═════ Records shown ═════

(* ===== verification/Server.v ===== *)
(** * Server: the functions of the MySQL server that the connector calls

    These are not part of the repository.  [MySQL] collects them as
    operations; the classes after it state what their documentation promises
    and the conversions rely on.  [demo] is one implementation. *)

From S2P Require Import Prelude CalDate DecDigits FieldTypes.
Import CalDate DecDigits FieldTypes.

Module Server.

Class MySQL := {
  (* my_byteorder.h and myisampack.h *)
  uint3korr : list Z -> Z;
  sint3korr : list Z -> Z;
  mi_uintkorr : list Z -> Z;           (* mi_uint2korr .. mi_uint8korr *)
  mi_intstore : nat -> Z -> list Z;    (* mi_int2store .. mi_int4store *)
  (* my_time.h: packed temporal values *)
  my_time_packed_from_binary : list Z -> Z -> Z;
  my_time_packed_to_binary : Z -> Z -> list Z;
  my_datetime_packed_from_binary : list Z -> Z -> Z;
  my_datetime_packed_to_binary : Z -> Z -> list Z;
  TIME_from_longlong_time_packed : Z -> MYSQL_TIME;
  TIME_to_longlong_time_packed : MYSQL_TIME -> Z;
  TIME_from_longlong_datetime_packed : Z -> MYSQL_TIME;
  TIME_to_longlong_datetime_packed : MYSQL_TIME -> Z;
  (* timestamps: seconds and microseconds since the epoch *)
  my_timestamp_from_binary : list Z -> Z -> Z * Z;
  gmt_sec_to_TIME : Z * Z -> MYSQL_TIME;
  TIME_to_gmt_sec : MYSQL_TIME -> Z * bool;   (* seconds, in a DST gap *)
  non_zero_time : MYSQL_TIME -> bool;
  (* Field_blob: the length and the data of the value at a record position *)
  blob_get_length : Field -> list Z -> Z;
  blob_store_length : Z -> Z -> list Z;        (* bytes of length, length *)
  get_blob_data : Field -> list Z -> list Z;
  (* decimals; the status 0 is E_DEC_OK *)
  binary2my_decimal : list Z -> Z -> Z -> Z * my_decimal;
  my_decimal2binary : my_decimal -> Z -> Z -> Z * list Z }.

(** Integer loads and stores. *)
Class ByteOrder (M : MySQL) : Prop := {
  uint3korr_spec l : length l = 3%nat -> uint3korr l = le_val l;
  sint3korr_spec l : length l = 3%nat -> sint3korr l = wrapS 24 (le_val l);
  mi_uintkorr_spec l : (2 <= length l <= 8)%nat -> mi_uintkorr l = be_val l;
  mi_intstore_spec n z : (2 <= n <= 4)%nat -> mi_intstore n z = be_bytes n z }.

(** Bytes of the fraction of a second with [dec] digits. *)
Definition frac_bytes (dec : Z) : Z := (dec + 1) / 2.

(** A valid value of a [TIME(dec)] column: no date, no negative zero, a
    fraction of [dec] digits. *)
Definition time_value (dec : Z) (t : MYSQL_TIME) : Prop :=
  t_year t = 0 /\ t_month t = 0 /\ t_day t = 0 /\ 0 <= t_hour t <= 838 /\
  0 <= t_minute t <= 59 /\ 0 <= t_second t <= 59 /\ 0 <= t_second_part t < 1000000 /\
  t_second_part t mod 10 ^ (6 - dec) = 0 /\
  (t_neg t = true -> 0 < t_hour t + t_minute t + t_second t + t_second_part t).

(** The packed form of a valid [TIME]: it determines the value, it does not
    depend on a date with a month (the hours of a [TIME] are all in
    [t_hour]), and the bytes stored for it give it back; the functions read
    no byte behind those. *)
Class TimeCodec (M : MySQL) : Prop := {
  time_packed t :
    time_value 6 t -> TIME_from_longlong_time_packed (TIME_to_longlong_time_packed t) = t;
  time_packed_date t y m d :
    time_value 6 t -> 1 <= m ->
    TIME_to_longlong_time_packed
      (mk_mysql_time y m d (t_hour t) (t_minute t) (t_second t) (t_second_part t) (t_neg t))
    = TIME_to_longlong_time_packed t;
  time_binary t dec pad :
    0 <= dec <= 6 -> time_value dec t ->
    let p := TIME_to_longlong_time_packed t in
    let b := my_time_packed_to_binary p dec in
    Z.of_nat (length b) = 3 + frac_bytes dec /\ Forall byte b /\
    my_time_packed_from_binary (b ++ pad) dec = p }.

(** A valid value of a [DATETIME(dec)] column; months and days may be 0. *)
Definition datetime_value (dec : Z) (t : MYSQL_TIME) : Prop :=
  0 <= t_year t <= 9999 /\ 0 <= t_month t <= 12 /\ 0 <= t_day t <= 31 /\
  0 <= t_hour t <= 23 /\ 0 <= t_minute t <= 59 /\ 0 <= t_second t <= 59 /\
  0 <= t_second_part t < 1000000 /\ t_second_part t mod 10 ^ (6 - dec) = 0 /\
  t_neg t = false.

Class DatetimeCodec (M : MySQL) : Prop := {
  datetime_packed t :
    datetime_value 6 t ->
    TIME_from_longlong_datetime_packed (TIME_to_longlong_datetime_packed t) = t;
  datetime_binary t dec pad :
    0 <= dec <= 6 -> datetime_value dec t ->
    let p := TIME_to_longlong_datetime_packed t in
    let b := my_datetime_packed_to_binary p dec in
    Z.of_nat (length b) = 5 + frac_bytes dec /\ Forall byte b /\
    my_datetime_packed_from_binary (b ++ pad) dec = p }.

(** The microseconds of [v], the fraction of a second as it is stored. *)
Definition usec_of (dec v : Z) : Z :=
  v * (if (dec =? 1) || (dec =? 2) then 10000 else if (dec =? 3) || (dec =? 4) then 100 else 1).

(** The seconds a [TIMESTAMP] holds, [0] being the zero value and 2^31 - 1
    the last one, and the calendar of the time zone UTC. *)
Class TimestampCodec (M : MySQL) : Prop := {
  timestamp_from_binary b dec :
    0 <= dec <= 6 -> Z.of_nat (length b) = 4 + frac_bytes dec -> Forall byte b ->
    usec_of dec (be_val (drop 4 b)) < 1000000 ->
    my_timestamp_from_binary b dec = (be_val (take 4 b), usec_of dec (be_val (drop 4 b)));
  gmt_sec_fields s us :
    0 < s < 2 ^ 31 -> 0 <= us < 1000000 ->
    let t := gmt_sec_to_TIME (s, us) in
    1 <= t_year t <= 9999 /\ 1 <= t_month t <= 12 /\
    1 <= t_day t <= CM_MONTH_DAYS (t_year t) (t_month t) /\
    0 <= t_hour t <= 23 /\ 0 <= t_minute t <= 59 /\ 0 <= t_second t <= 59 /\
    t_second_part t = us /\ t_neg t = false;
  non_zero_time_spec t :
    non_zero_time t = negb ((t_hour t =? 0) && (t_minute t =? 0) && (t_second t =? 0)
                            && (t_second_part t =? 0));
  gmt_sec_inverse s us :
    0 < s < 2 ^ 31 -> 0 <= us < 1000000 ->
    TIME_to_gmt_sec (gmt_sec_to_TIME (s, us)) = (s, false) }.

(** [DECIMAL(prec, scale)] in the server's binary format.  Reading bytes that
    [my_decimal2binary] wrote gives all [scale] digits of the fraction and at
    most [prec - scale] digits before it: leading groups of zeros are left
    out. *)
Class DecimalCodec (M : MySQL) : Prop := {
  binary2my_decimal_ok b prec scale :
    1 <= prec <= 65 -> 0 <= scale <= 30 -> scale <= prec ->
    (exists d, snd (my_decimal2binary d prec scale) = b) ->
    fst (binary2my_decimal b prec scale) = 0 ->
    my_wf (snd (binary2my_decimal b prec scale)) /\
    m_intg (snd (binary2my_decimal b prec scale)) <= prec - scale /\
    m_frac (snd (binary2my_decimal b prec scale)) = scale;
  (* the stored form of a value only depends on its sign and digits; a zero
     has no sign *)
  my_decimal2binary_ext b prec scale m' :
    1 <= prec <= 65 -> 0 <= scale <= 30 -> scale <= prec ->
    (exists d, my_decimal2binary d prec scale = (0, b)) ->
    let r := binary2my_decimal b prec scale in
    fst r = 0 -> (m_sign (snd r) = true -> exists x, my_digit (snd r) x <> 0) ->
    m_sign m' = m_sign (snd r) ->
    (forall x, my_digit m' x = my_digit (snd r) x) ->
    groups_ok 9 (m_buf m') -> Z.of_nat (length (m_buf m')) = my_groups m' ->
    0 <= m_intg m' <= Z.max 1 (prec - scale) -> 0 <= m_frac m' <= scale ->
    my_decimal2binary m' prec scale = (0, b) }.

End Server.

═════

Problem to work on
Starting with the line above that holds "t_neg t = false." and stopping with the line that holds "Z.of_nat (length b) = 5", reproduce each line exactly, omitting all other lines.

Task response
  t_neg t = false.

Class DatetimeCodec (M : MySQL) : Prop := {
  datetime_packed t :
    datetime_value 6 t ->
    TIME_from_longlong_datetime_packed (TIME_to_longlong_datetime_packed t) = t;
  datetime_binary t dec pad :
    0 <= dec <= 6 -> datetime_value dec t ->
    let p := TIME_to_longlong_datetime_packed t in
    let b := my_datetime_packed_to_binary p dec in
    Z.of_nat (length b) = 5 + frac_bytes dec /\ Forall byte b /\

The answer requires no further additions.